Mas em qual das fases apresentadas no início do programa, os pacientes são
separados em dois grupos? E como é feita essa classificação? O que contém os remédios
placebos? Nenhuma dessas dúvidas foi esclarecida ou comentada durante a exibição do
programa.
A última hashtag “cada câncer é uma doença diferente”, visa explicar ao
público que os tratamentos de câncer utilizados para determinado tipo de câncer não
necessariamente são os mais eficientes para outro tipo, ou seja, não há um padrão para
essa doença. Por isso, são necessárias pesquisas que investiguem a ação de cada câncer
no organismo e qual o melhor tratamento indicado para cada indivíduo.
No programa do dia 23 de março de 2016, a “pílula do câncer”, de apenas um
minuto, foi novamente discutida. Entretanto, dessa vez apenas foi noticiada que o
Senado Federal aprovou o projeto de lei que permite a fabricação, a distribuição e o uso
da chamada pílula do câncer.
Alguns fatos são destacados durante a exibição da notícia, como o fato da
pílula não possuir registro na Agência Nacional de Vigilância Sanitária (ANVISA) e, os
relatórios do MCTI (responsáveis pela pesquisa) apontarem que essa substância
apresenta baixo grau de pureza e pouco ou nenhum efeito sob as células tumorais.
Essa reportagem é sucinta e traz intrinsecamente uma crítica ao governo da
então presidente do Brasil, Dilma Rouseff e ao Senado Federal, pois deixa subentendido
que mesmo sem as devidas autorizações e comprovações científicas, os órgãos
governamentais aprovaram a fabricação e distribuição da fosfoetanolamina.
O assunto principal do programa do dia 06 de junho de 2016 foi o câncer e os
seus tratamentos. As duas reportagens foram exibidas sequencialmente e apresentam
relações, desta forma serão analisadas e descritas em conjunto.
No palco, a apresentadora tem em suas mãos placas com perguntas a serem
respondidas por dois especialistas. A primeira pergunta é “Câncer tem cura?”.
Rapidamente essa pergunta tem a resposta afirmativa, que em muitos casos a cura é
possível.
A próxima pergunta é: “somos capazes de curar todos os tipos de cânceres?”. A
resposta é negativa, sendo apresentada uma placa com coloração vermelha e com a
resposta “Não”. É comentado sobre esse assunto, apenas complementando a resposta da
pergunta anterior, que isso depende do tipo de câncer, do estágio que foi descoberto e
das condições do paciente.
A última pergunta é: “a fosfoetanolamina cura o câncer?”. A resposta do
médico e da placa é “não sabemos”. Sobre isso, o especialista discorre falando que
ainda faltam testes que comprovem a segurança dessa pílula.
Diante de poucas ou quase nenhuma informação, a próxima reportagem conta
como é a vida das pessoas que recebiam a pílula, trazendo consigo uma mistura de
sensacionalismo e informações desconexas.

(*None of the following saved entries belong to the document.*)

(** [strings.Split(s, sep)] for a non-empty [sep]: [skip] counts the bytes
    of a separator still to pass over, [cur] is the piece being read. *)
Fixpoint split_from (sep : string) (skip : nat) (cur : string) (s : string) : list string :=
  match s with
  | "" => [cur]
  | String c s' =>
      match skip with
      | S skip => split_from sep skip cur s'
      | O =>
          if String.prefix sep s
          then cur :: split_from sep (String.length sep - 1) "" s'
          else split_from sep 0 (cur +:+ String c "") s'
      end
  end.

Definition strings_Split (s sep : string) : list string := split_from sep 0 "" s.

(** [fmt.Sprintf("/lastpushes?limit=%d", n)]. *)
Definition lastpushes_path (n : Z) : string := "/lastpushes?limit=" +:+ pretty n.

(** ** The client *)

(** [NewClient]; [transport] is what the clone of [http.DefaultTransport]
    answers (the limit on idle connections does not show in the answers). *)
Definition NewClient (transport : Request → result Response) (pushToken : string) : Client :=
  {| Client_PushToken := pushToken;
     Client_PushHost := apiURL;
     Client_HTTPClient := transport |}.
Lemma memcpy_head_wp fuel :
  (N < fuel)%nat →
  wp (iterM fuel memcpy_head (dst, src, Z.of_nat N))
     (λ '(d, s, n) t, ∃ k, (k ≤ N)%nat ∧ d = dst + Z.of_nat k ∧ s = src + Z.of_nat k
                           ∧ n = Z.of_nat (N - k) ∧ t = at_ k) m.
Proof.
  intros Hf.
  eapply (wp_iterM (λ '(d, s, n) t, ∃ k, (k ≤ N)%nat ∧ d = dst + Z.of_nat k
            ∧ s = src + Z.of_nat k ∧ n = Z.of_nat (N - k) ∧ t = at_ k) (λ '(_, _, n), Z.to_nat n)).
  - exists 0%nat. repeat split; lia || (unfold at_; done).
  - lia.
  - intros [[d s] n] t (k & Hk & -> & -> & -> & ->). unfold memcpy_head.
    destruct (truthy (Z.of_nat (N - k))) eqn:Hn; cbn [andb];
      [|apply wp_ret; cbv beta iota; by exists k].
    destruct (truthy (Z.land _ _)); [|apply wp_ret; cbv beta iota; by exists k].
    apply truthy_true in Hn.
    destruct (lookup_lt_is_Some_2 bs k) as [b Hb]; [fold N; lia|].
    apply wp_bind, wp_run. exists b, (at_ k). split; [by apply memcpy_byte|].
    apply wp_bind, wp_run. exists tt, (at_ (S k)). split; [by apply store8_next|].
    apply wp_ret; cbv beta iota. split; [|lia]. exists (S k). repeat split; lia.
Qed.

Lemma memcpy_words_run fuel k w :
  (w < fuel)%nat → (k + 4 * w ≤ N)%nat →
  iterM fuel memcpy_words (dst + Z.of_nat k, src + Z.of_nat k, Z.of_nat w) (at_ k)
    = Done (dst + Z.of_nat (k + 4 * w), src + Z.of_nat (k + 4 * w)) (at_ (k + 4 * w)).
Proof.
  revert fuel k; induction w as [|w IH]; intros fuel k Hf Hk; (destruct fuel; [lia|]);
    cbn [iterM]; unfold mbind, M_bind at 1, memcpy_words at 1.
  - change (truthy (Z.of_nat 0)) with false. cbn. by rewrite Nat.add_0_r.
  - assert (truthy (Z.of_nat (S w)) = true) as -> by (apply truthy_true; lia).
    unfold mbind, M_bind at 1. rewrite memcpy_word by lia.
    unfold M_bind at 1. unfold at_ at 1.
    rewrite (store32_next dst bs m Hdst Hbs k) by (apply memcpy_word_split || fold N; lia).
    cbn -[Z.of_nat]. replace (dst + Z.of_nat k + 4) with (dst + Z.of_nat (k + 4)) by lia.
    replace (src + Z.of_nat k + 4) with (src + Z.of_nat (k + 4)) by lia.
    replace (Z.of_nat (S w) - 1) with (Z.of_nat w) by lia.
    unfold at_ in IH. rewrite IH by lia.
    by replace (k + 4 + 4 * w)%nat with (k + 4 * S w)%nat by lia.
Qed.

Lemma memcpy_tail_run fuel k n :
  (n < fuel)%nat → (k + n ≤ N)%nat →
  iterM fuel memcpy_tail (dst + Z.of_nat k, src + Z.of_nat k, Z.of_nat n) (at_ k)
    = Done tt (at_ (k + n)).
Proof.
  revert fuel k; induction n as [|n IH]; intros fuel k Hf Hk; (destruct fuel; [lia|]);
    cbn [iterM]; unfold mbind, M_bind at 1, memcpy_tail at 1.
  - change (truthy (Z.of_nat 0)) with false. cbn. by rewrite Nat.add_0_r.
  - assert (truthy (Z.of_nat (S n)) = true) as -> by (apply truthy_true; lia).
    destruct (lookup_lt_is_Some_2 bs k) as [b Hb]; [fold N; lia|].
    unfold mbind, M_bind at 1. rewrite (memcpy_byte _ _ Hb).
    unfold M_bind at 1. unfold at_ at 1.
    rewrite (store8_next dst bs m Hdst Hbs k b Hb).
    cbn -[Z.of_nat]. replace (dst + Z.of_nat k + 1) with (dst + Z.of_nat (S k)) by lia.
    replace (src + Z.of_nat k + 1) with (src + Z.of_nat (S k)) by lia.
    replace (Z.of_nat (S n) - 1) with (Z.of_nat n) by lia.
    unfold at_ in IH. rewrite IH by lia. by replace (S k + n)%nat with (k + S n)%nat by lia.
Qed.

Lemma memcpy_run : memcpy dst src (Z.of_nat N) m = Done tt (mem_write dst bs m).
Proof.
  apply wp_done. unfold memcpy. rewrite Nat2Z.id.
  apply wp_bind. eapply wp_mono; [apply memcpy_head_wp; lia|].
  intros [[d s] n] t (k & Hk & -> & -> & -> & ->).
  assert (Z.of_nat (N - k) / 4 = Z.of_nat ((N - k) / 4)) as -> by (by rewrite Nat2Z.inj_div).
  assert (Z.of_nat (N - k) mod 4 = Z.of_nat ((N - k) mod 4)) as -> by (by rewrite Nat2Z.inj_mod).
  pose proof (Nat.div_mod_eq (N - k) 4). pose proof (Nat.mod_upper_bound (N - k) 4).
  apply wp_bind, wp_run. do 2 eexists. split; [apply memcpy_words_run; lia|].
  apply wp_run. do 2 eexists. split; [apply memcpy_tail_run; lia|].
  split; [done|]. unfold at_. by rewrite take_ge by (fold N; lia).
Qed.

End memcpy.

Section memmove.
  Context (dst src : Z) (bs : list Z) (m : mem).
  Context (Hbs : Forall is_byte bs).
  Context (Hsrc : bytes_at src bs m) (Hdst : mapped dst (Z.of_nat (length bs)) m).

(** Copying upwards never overwrites a source byte before it is read when the
    destination is below the source. *)
Lemma memmove_forward :
  dst < src →
  for_to 0 (Z.of_nat (length bs))
    (λ i, b ← load8 (src + i); store8 (dst + i) b) m = Done tt (mem_write dst bs m).
Proof.
  intros Hlt. apply wp_done. eapply wp_mono.
  - apply (wp_for_to (λ i t, t = mem_write dst (take (Z.to_nat i) bs) m)); [lia|done|].
    intros i t Hi ->. destruct (lookup_lt_is_Some_2 bs (Z.to_nat i)) as [b Hb]; [lia|].
    replace i with (Z.of_nat (Z.to_nat i)) by lia. rewrite Nat2Z.id.
    apply wp_bind, wp_run. exists b. eexists. split.
    + apply load8_run. rewrite lookup_mem_write_out by (rewrite length_take; lia).
      by apply Hsrc.
    + apply wp_run. exists tt. eexists. split; [by apply store8_next|].
      by replace (Z.to_nat (Z.of_nat (Z.to_nat i) + 1)) with (S (Z.to_nat i)) by lia.
  - intros [] t ->. by rewrite Nat2Z.id, take_ge.
Qed.

(** Copying downwards is safe when the destination is at or above it. *)
Lemma memmove_back_run k :
  src ≤ dst → (k ≤ length bs)%nat →
  memmove_back dst src k (mem_write (dst + Z.of_nat k) (drop k bs) m)
    = Done tt (mem_write dst bs m).
Proof.
  intros Hle. induction k as [|k IH]; intros Hk; cbn [memmove_back].
  - rewrite Z.add_0_r. done.
  - destruct (lookup_lt_is_Some_2 bs k) as [b Hb]; [lia|].
    unfold mbind, M_bind. rewrite (load8_run _ b).
    + rewrite store8_run; [|by apply (mapped_write dst (Z.of_nat (length bs))); [|lia]
                           |by eapply Forall_lookup_1].
      rewrite <-IH by lia. f_equal. rewrite (drop_S _ _ _ Hb). cbn [mem_write].
      replace (dst + Z.of_nat (S k)) with (dst + Z.of_nat k + 1) by lia.
      apply map_eq. intros a. rewrite lookup_insert, !lookup_mem_write.
      case_decide; subst; rewrite ?lookup_insert_eq, ?lookup_insert_ne by done;
        case_bool_decide; done || lia.
    + rewrite lookup_mem_write_out by lia. by apply Hsrc.
Qed.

Participam da reportagem duas pacientes com câncer, a primeira abre a
reportagem, entre lágrimas e mensagens emocionadas, ela conta que enquanto tomava a
pílula teve melhoras significativas. A outra paciência, em um estágio mais avançado,
fecha a reportagem, contando que não teve acesso a esse medicamento, pois a
distribuição foi suspensa pelo Supremo Tribunal Federal, pois a pílula não passou nos
testes da ANVISA.
Ambas as pacientes estão acompanhadas de familiares durante a reportagem,
que mostram todo o sofrimento e angústia que estão vivendo pelo fato de não poderem
utilizar a chamada “pílula do câncer”.
Em contrapartida, como explicação para a não distribuição da pílula, mostra-se
imagens do laboratório, que produzia a pílula, fechado e lacrado e, ainda, afirma-se que
o único pesquisador que a produzia não se encontra mais na universidade, pois está
auxiliando nas pesquisas que estão sendo desenvolvidas pelo MCTI.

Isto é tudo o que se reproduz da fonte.